The Battle of Stirling Bridge

Wallace was fearlessly single-minded in his aim to free Scotland from English domination, After he killed the Sheriff of Lanark, he was declared a renegade and hid in Selkirk Forest with a group of bowmen. Added to the fact that he was famous for wearing green clothes, it is clear where the legend of Robin Hood originated. The English soldiers were so violent towards the ordinary people that the number of Wallace's supporters increased daily. Recruits flocked to his side and he became the leader of uprisings in different parts of Scotland.

Soon Wallace controlled much of Scotland, and meeting the English at Stirling Bridge on September 11, 1297, routed their army. The wooden bridge was so narrow that only two horsemen could ride across at one time. The Scots prepared a trap by weakening the supports at the north end so that a few blows with a hammer would be enough to topple the whole bridge into the river.

Wallace had an army of about 5,000 men, with only 100 knights; the English had 50,000 foot soldiers, 4000 archers and 1000 heavy cavalry. knights. Wallace waited on the hill above while half the English army crossed the bridge. At a signal from him, some of his men hiding below the bridge knocked out the supports so that the bridge fell, killing many that were on it at the time, and dividing the enemy force. Then the Scots charged down from the hill, screaming ferociously. Cressingham, the English Treasurer was one of the first to be hacked to pieces. Legend has it that Wallace made a belt using Cressingham's skin.
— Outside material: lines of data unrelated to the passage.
Lemma runDecaySweep_frame now agentId db :
  db_agents (snd (runDecaySweep now agentId db)) = db_agents db /\
  db_sessions (snd (runDecaySweep now agentId db)) = db_sessions db /\
  db_projects (snd (runDecaySweep now agentId db)) = db_projects db /\
  db_memory_edges (snd (runDecaySweep now agentId db)) = db_memory_edges db /\
  db_decay_policies (snd (runDecaySweep now agentId db)) = db_decay_policies db /\
  db_uuids (snd (runDecaySweep now agentId db)) = db_uuids db.
Proof.
  unfold runDecaySweep.
  assert (H : forall l st,
             db_agents (snd (fold_left (sweep_table now agentId) l st))
               = db_agents (snd st) /\
             db_sessions (snd (fold_left (sweep_table now agentId) l st))
               = db_sessions (snd st) /\
             db_projects (snd (fold_left (sweep_table now agentId) l st))
               = db_projects (snd st) /\
             db_memory_edges (snd (fold_left (sweep_table now agentId) l st))
               = db_memory_edges (snd st) /\
             db_uuids (snd (fold_left (sweep_table now agentId) l st))
               = db_uuids (snd st)).
  { induction l as [|t l IH]; intros st; cbn [fold_left]; [repeat split; reflexivity|].
    destruct (IH (sweep_table now agentId st t)) as (H1 & H2 & H3 & H4 & H5).
    destruct (sweep_table_frame now agentId st t) as (G1 & G2 & G3 & G4 & G5).
    repeat split; congruence. }
  destruct (H MEMORY_TABLES (mkStats 0 0 0, db)) as (H1 & H2 & H3 & H4 & H5).
  destruct (fold_sweep_effect now agentId MEMORY_TABLES) with
    (st := (mkStats 0 0 0, db)) (t := facts) as [Hp _].
  { unfold MEMORY_TABLES. repeat constructor; rewrite ?list_elem_of_In; simpl;
      intuition discriminate. }
  repeat split; assumption.
Qed.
The English commander, Surrey, watched in horror as his army on the opposite river bank was massacred. Panic took hold and his forces ran for it, not stopping until they reached the English border.

Next year, Wallace was knighted and elected Guardian of Scotland. The Scottish victory at Stirling made Edward Longshanks hasten from France and invade Scotland with a very large army. He defeated the Scots at Falkirk, and over the next six years beat the resistance down until, by 1304, Scotland was again under English domination.
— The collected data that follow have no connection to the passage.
(** For the table a cycle aggregates, when every prefix in it has a
    length: the call registers, in key order, one provider per key other
    than ["*"], and after them the provider for every file exactly when
    ["*"] is the only key; the candidates a provider gives are those of
    the global bucket followed by that language's bucket, in that order;
    and its trigger characters are, each once, the last characters of the
    prefixes of those snippets that are strings and not empty. *)
Lemma completion_providers_of_table
  (allowGitPull : bool) (repos : list RepoConfig) (st0 st1 : State)
  (table : SnippetMap) :
  forOf (syncRepo allowGitPull) repos [] st0 = (Ok table, st1) ->
  registrable table ->
  let scoped :=
    filter (fun lang => negb (Js.eqb lang (js "*"))) (JsMap.keys table) in
  exists providers,
    registrations table = (providers, None)
    /\ (forall st, fst (registerCompletionProviders table st) = Ok providers)
    /\ map selector providers
       = map ByLanguage scoped
         ++ (if list_eq_dec str_eq_dec (JsMap.keys table) [js "*"]
             then [ByFileScheme] else [])
    /\ NoDup scoped
    /\ (forall lang, In lang scoped <-> In lang (JsMap.keys table) /\ lang <> js "*")
    /\ Forall (fun p =>
                 (forall st,
                     exists items,
                       fst (provideCompletionItems p st) = Ok items
                       /\ map shownOf items
                          = candidatesOf (merged table (selector p)))
                 /\ NoDup (triggerChars p)
                 /\ forall t,
                      In t (triggerChars p)
                      <-> exists s init c,
                            In s (merged table (selector p))
                            /\ In (PString (init ++ [c])) (prefixes s)
                            /\ t = [c])
              providers.
Proof.
  intros Hloop Hr scoped.
  assert (Hwf : wf_table table).
  { eapply forOf_syncRepo_wf_table; [exact Hloop | apply wf_table_nil]. }
  pose proof (registrations_wf Hwf Hr) as R. fold scoped in R.
  eexists. split; [exact R|].
  split; [|split; [|split; [|split]]].
  - intros st. pose proof (registerCompletionProviders_run table st) as Hrun.
    rewrite R in Hrun. destruct Hrun as [evs E]. now rewrite E.
  - rewrite map_app, map_map. cbn [selector providerFor]. f_equal.
    now destruct (list_eq_dec str_eq_dec (JsMap.keys table) [js "*"]).
  - apply NoDup_filter, Hwf.
  - intros lang. unfold scoped. rewrite filter_In. split.
    + intros [Hin Hb]. split; [assumption|].
      apply negb_true_iff, Js_eqb_neq in Hb. assumption.
    + intros [Hin Hne]. split; [assumption|].
      apply negb_true_iff, Js_eqb_neq. assumption.
  - assert (Hp : forall sel,
               (forall st,
                   exists items,
                     fst (provideCompletionItems (providerFor table sel) st)
                     = Ok items
                     /\ map shownOf items
                        = candidatesOf
                            (merged table (selector (providerFor table sel))))
               /\ NoDup (triggerChars (providerFor table sel))
               /\ forall t,
                    In t (triggerChars (providerFor table sel))
                    <-> exists s init c,
                          In s (merged table (selector (providerFor table sel)))
                          /\ In (PString (init ++ [c])) (prefixes s)
                          /\ t = [c]).
    { intros sel. cbn [selector triggerChars providerFor]. split.
      - intros st.
        destruct (provideCompletionItems_candidates (providerFor table sel) st)
          as (items & E & Hc & _).
        exists items. now split.
      - apply triggers_spec. }
    apply Forall_app. split.
    + apply Forall_forall. intros p Hin. apply in_map_iff in Hin.
      destruct Hin as (lang & <- & _). apply Hp.
    + destruct (list_eq_dec str_eq_dec (JsMap.keys table) [js "*"]);
        [|constructor].
      constructor; [apply Hp | constructor].
Qed.

(** C6 — A table the loop of a cycle returns can hold a snippet one of
    whose prefixes has no length, from an entry without [prefix] or with
    a prefix [null]; the loader takes such an entry without a word.  For
    that table the registration throws while it computes the trigger
    characters, whatever key the snippet is filed under.  The call hands
    no provider to the cycle, and a provider the table calls for is not
    even registered: that of a key other than ["*"], or the one for
    every file when ["*"] is the only key.  For that key no candidate is
    given. *)
Theorem registration_throws_on_a_prefix_without_length
  (allowGitPull : bool) (repos : list RepoConfig) (st0 st1 : State)
  (table : SnippetMap) (key : Js.str) (s : TeamSnippet) (p : Prefix) :
  forOf (syncRepo allowGitPull) repos [] st0 = (Ok table, st1) ->
  In s (bucket key table) ->
  In p (prefixes s) ->
  hasLength p = false ->
  exists made e,
    registrations table = (made, Some e)
    /\ (forall st, registerCompletionProviders table st = (Err e, st))
    /\ exists sel,
         match sel with
         | ByLanguage lang => In lang (JsMap.keys table) /\ lang <> js "*"
         | ByFileScheme => JsMap.keys table = [js "*"]
         end
         /\ ~ In sel (map selector made).
Proof.
  intros Hloop Hs Hp Hl.
  assert (Hwf : wf_table table).
  { eapply forOf_syncRepo_wf_table; [exact Hloop | apply wf_table_nil]. }
  destruct (registrations_throw key s p Hwf Hs Hp Hl) as (made & e & R).
  exists made, e. split; [exact R|]. split.
  - intros st. pose proof (registerCompletionProviders_run table st) as Hrun.
    now rewrite R in Hrun.
  - exact (registrations_err Hwf R).
Qed.

End Providers.

(** ** Two cycles over the same disk *)

Section Determinism.

Context {H : Host}.

Lemma same_disk_refl (w : World) : same_disk w w.
Proof. repeat split. Qed.

Lemma same_disk_sym (w1 w2 : World) : same_disk w1 w2 -> same_disk w2 w1.
Proof. intros (A & B & C). repeat split; intros p; symmetry; auto. Qed.

Lemma same_disk_trans (w1 w2 w3 : World) :
  same_disk w1 w2 -> same_disk w2 w3 -> same_disk w1 w3.
Proof.
  intros (A & B & C) (A' & B' & C').
  repeat split; intros p; etransitivity; eauto.
Qed.

Lemma same_config_sym (w1 w2 : World) : same_config w1 w2 -> same_config w2 w1.
Proof. intros (A & B). split; [now symmetry | intros p; symmetry; auto]. Qed.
Wallace kept up the fight after Falkirk, and travelled extensively in Europe trying to get support from King Haakon of Norway, the Pope, and the French. For seven years, he worked and fought tenaciously for Scotland's freedom until he was captured on August 3 1305 near Glasgow. Taken to London he was tried and convicted of treason. He defended himself with the statement

"I cannot be a traitor, since I never swore fealty to the English king".

The heroic death of this daring, handsome patriot roused Scots to a deeper sense of unity.